Chick Corea discusses a passage with Marcus Gilmore during the recording sessions for the two-disc set The Continents. Corea recently recorded another album featuring Gilmore. i
Chick Corea discusses a passage with Marcus Gilmore during the recording sessions for the two-disc set The Continents. Corea recently recorded another album featuring Gilmore.

This relationship would blossom over the next few years. Gilmore was quickly becoming an in-demand drummer, playing with stars like Ravi Coltrane, Clark Terry and Nicholas Payton. Corea eventually asked Gilmore to go on tour with him. "There's no pressure," Gilmore says. "Definitely no pressure from my grandfather, not from myself and not from my family or Chick. Maybe some people in the audience, but I don't really tap into that too much, so it's cool. But there is some irony there. I think it's beautiful, and I know Chick does, too, and I know my grandfather does for sure; he always talks about that."

In 1968, Corea, Haynes and bassist Miroslav Vitous recorded the album Now He Sings, Now He Sobs. Now seen as a landmark record in modern jazz, Now He Sings was one of the first recordings to feature a flat ride cymbal — which Haynes played, of course.

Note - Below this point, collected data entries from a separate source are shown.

(** C8. The columns are balanced: no column that holds only cards put where there was most
    room is taller than another by more than one card, by the estimates.  With nothing
    pinned that is every column; otherwise every column but the first. *)
Theorem columns_balanced (est : jstring -> Q) (pinned : jstring -> bool) (count : nat) (keys : list jstring) (tallest : Q)
    (Htall : forall key, key ∈ keys -> (Qmax 0 (est key) <= tallest)%Q) (Hpos : (0 <= tallest)%Q) (i j : nat) (Hi : (i < count)%nat) (Hj : (j < count)%nat)
    (Hfree : i <> 0%nat \/ forall key, key ∈ keys -> pinned key = false) :
  let totals := (assign_columns est pinned count keys).1 in (height_at totals i <= height_at totals j + tallest)%Q.
Proof.
  revert i j Hi Hj Hfree. induction keys as [|key keys IH] using rev_ind; intros i j Hi Hj Hfree.
  - cbn. unfold height_at. rewrite !lookup_replicate_2 by done. cbn. by rewrite Qplus_0_l.
  - assert (forall k, k ∈ keys -> (Qmax 0 (est k) <= tallest)%Q) as Ht by (intros k Hk; apply Htall; set_solver).
    assert (i <> 0%nat \/ forall k, k ∈ keys -> pinned k = false) as Hf by (destruct Hfree as [|Hfree]; [by left|right; intros k Hk; apply Hfree; set_solver]).
    pose proof (assign_columns_length est pinned count keys) as Hlen. unfold assign_columns in *. rewrite foldl_app. cbn [foldl].
    specialize (IH Ht). destruct (foldl _ _ keys) as [totals columns]. cbn [fst] in *. unfold assign_column. cbn [fst].
    rewrite !height_at_alter by lia. set (c := if pinned key then 0%nat else shortestColumn totals).
    pose proof (IH i j Hi Hj Hf) as Hij. assert (Qmax 0 (est key) <= tallest)%Q as Hk by (apply Htall; set_solver).
    pose proof (Q.le_max_l 0 (est key)) as H0.
    destruct (decide (c = i)) as [Ei|Ni], (decide (c = j)) as [Ej|Nj].
    + rewrite <- Ei, <- Ej. rewrite <- (Qplus_0_r (_ + Qmax 0 (est key))) at 1. by apply Qplus_le_r.
    + assert (pinned key = false) as Hp.
      { destruct (pinned key) eqn:Ep; [|done]. unfold c in Ei. destruct Hfree as [Hn|Hn]; [by subst i|]. rewrite Hn in Ep; [done|set_solver]. }
      unfold c in Ei. rewrite Hp in Ei. destruct (shortestColumn_spec totals) as [_ Hs]; [intros ->; cbn in Hlen; lia|].
      apply Qplus_le_compat; [|done]. rewrite <- Ei. apply Hs. lia.
    + eapply Qle_trans; [exact Hij|]. apply Qplus_le_l. rewrite <- (Qplus_0_r (height_at totals j)) at 1. by apply Qplus_le_r.
    + done.
Qed.
End Grid.

(** ** A wall of cards *)

Definition sample_props : grid_props (T := jstring) := {|
  items := [u "a"; u "b"; u "c"; u "d"]; estimateHeight := Some (fun key _ => if js_eqb key (u "a") then 100%Q else 80%Q);
  priorityKey := Some (u "c"); maxColumns := Some 2; maxColumnWidth := Some 420; rtl := false |}.
Definition sample_page (composer picture : Z) : page := {|
  clientWidth := 1000;
  cards := <[LEADING_KEY := fun _ => composer]> (<[u "a" := fun _ => picture]> (<[u "b" := fun _ => 80]> (<[u "c" := fun _ => 70]> {[u "d" := fun _ => 60]}))) |}.
Definition same_key (key : jstring) : jstring := key.
(* ===== verification/MemoQueries.v ===== *)
(** * The cache of memos

    web/src/hooks/useMemoQueries.ts: the keys under which memos are cached, patching every
    cached copy of a memo, and what creating, updating (optimistically), deleting and
    viewing a memo do to the cache.  The query library's client is the interface
    [QueryClient] with the laws its documentation states; a cache kept as a list of
    entries implements it. *)

From S2P Require Import Prelude JSString.

(** The values of a memo's fields, the filters of a list request, and the data other
    queries keep, none of which the code looks into. *)
Class MemoTypes := {
  value : Type;
  filters : Type;
  filters_eq_dec :: EqDecision filters;
  other_data : Type;
}.

Section Data.
Context {types : MemoTypes}.

(** ** Keys *)

Inductive KeyPart := Text (s : jstring) | Filters (f : filters) | Number (n : Z).
#[export] Instance key_part_eq_dec : EqDecision KeyPart.
Proof. solve_decision. Defined.
Definition QueryKey : Type := list KeyPart.

Definition all : QueryKey := [Text (u "memos")].
Definition lists : QueryKey := all ++ [Text (u "list")].
Definition list_key (f : filters) : QueryKey := lists ++ [Filters f].
Definition details : QueryKey := all ++ [Text (u "detail")].
Definition detail (name : jstring) : QueryKey := details ++ [Text name].
Definition comments (name : jstring) : QueryKey := all ++ [Text (u "comments"); Text name].
Definition linkMetadata (url : jstring) : QueryKey := all ++ [Text (u "linkMetadata"); Text url].
Definition stats : QueryKey := [Text (u "users"); Text (u "stats")].
Definition attachment_lists : QueryKey := [Text (u "attachments"); Text (u "list")].
Definition trash : QueryKey := [Text (u "trash")].
(** Turns of an environment: the server refuses, or serves for a given time. *)
Definition refused : attempt :=
  {| token := Some (u "t"); fetched := Some {| status := 503; accepted := false; chunks := []; duration := 0 |};
     refreshed := None; refetched := None; aborted_after_fetch := false; aborted_after_stream := false |}.
Definition served (ms : Z) : attempt :=
  {| token := Some (u "t"); fetched := Some {| status := 200; accepted := true; chunks := []; duration := ms |};
     refreshed := None; refetched := None; aborted_after_fetch := false; aborted_after_stream := false |}.

Example reconnection_backoff_witness :
  waits (runConnectionLoop initial_loop ([refused; refused] ++ served 60000 :: [refused; served 5]))
  = [1000; 2000; 1000; 2000; 4000].
Proof.
  pose proof (reconnection_backoff initial_loop [refused; refused] [refused; served 5] (served 60000)
    eq_refl eq_refl eq_refl) as (_ & H & _).
  rewrite H. reflexivity.
Defined.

Created by the Paiste cymbal company in the 1960s, the flat ride has no bell, giving it a tighter, brighter sound.

Gilmore recently recorded with Corea using that very same ride cymbal. "I mean, of course, for other reasons that record was groundbreaking, but that was one of the things; it was like, 'What's this cymbal [Haynes is] using?'" Gilmore says. "Of course, it's the way he's playing — obviously that's what it comes down to — but the cymbal was pretty different [for that era], so throughout the years, Chick would borrow it from time to time, because there weren't that many at the time. So eventually, in the late '90s, my grandfather gave it to him. Chick broke it out on the first tour I did with him, so I played it on that tour — and on this last record, I played it, as well."

'So Much Information'

Haynes has been a part of several seminal trio recordings, and led his own dynamic trio in the early 2000s, featuring Danilo Perez and John Patitucci. Similarly, Gilmore is making his mark as more than a capable sideman: His musical identity can be integral to the distinctiveness of a band.

Such is the case of the Vijay Iyer Trio, one of the most creative ensembles of the last decade. Gilmore and Iyer have been playing together for just that long, meeting through mutual mentor Steve Coleman. (Gilmore's uncle Graham Haynes, who helped establish M-Base philosophies with Coleman, was responsible for that connection.) Coleman's tutelage proved influential for both musicians, especially in cultivating their interests in non-Western musical traditions. "Most people tend to think of rhythm as secondary to melody or harmony," Gilmore says. "I feel that our work with Steve has furthered our understanding that they are all at the very least paramount in developing one's musical ability. However, it's safe to say that the most recent innovations in music have their foundation in rhythm."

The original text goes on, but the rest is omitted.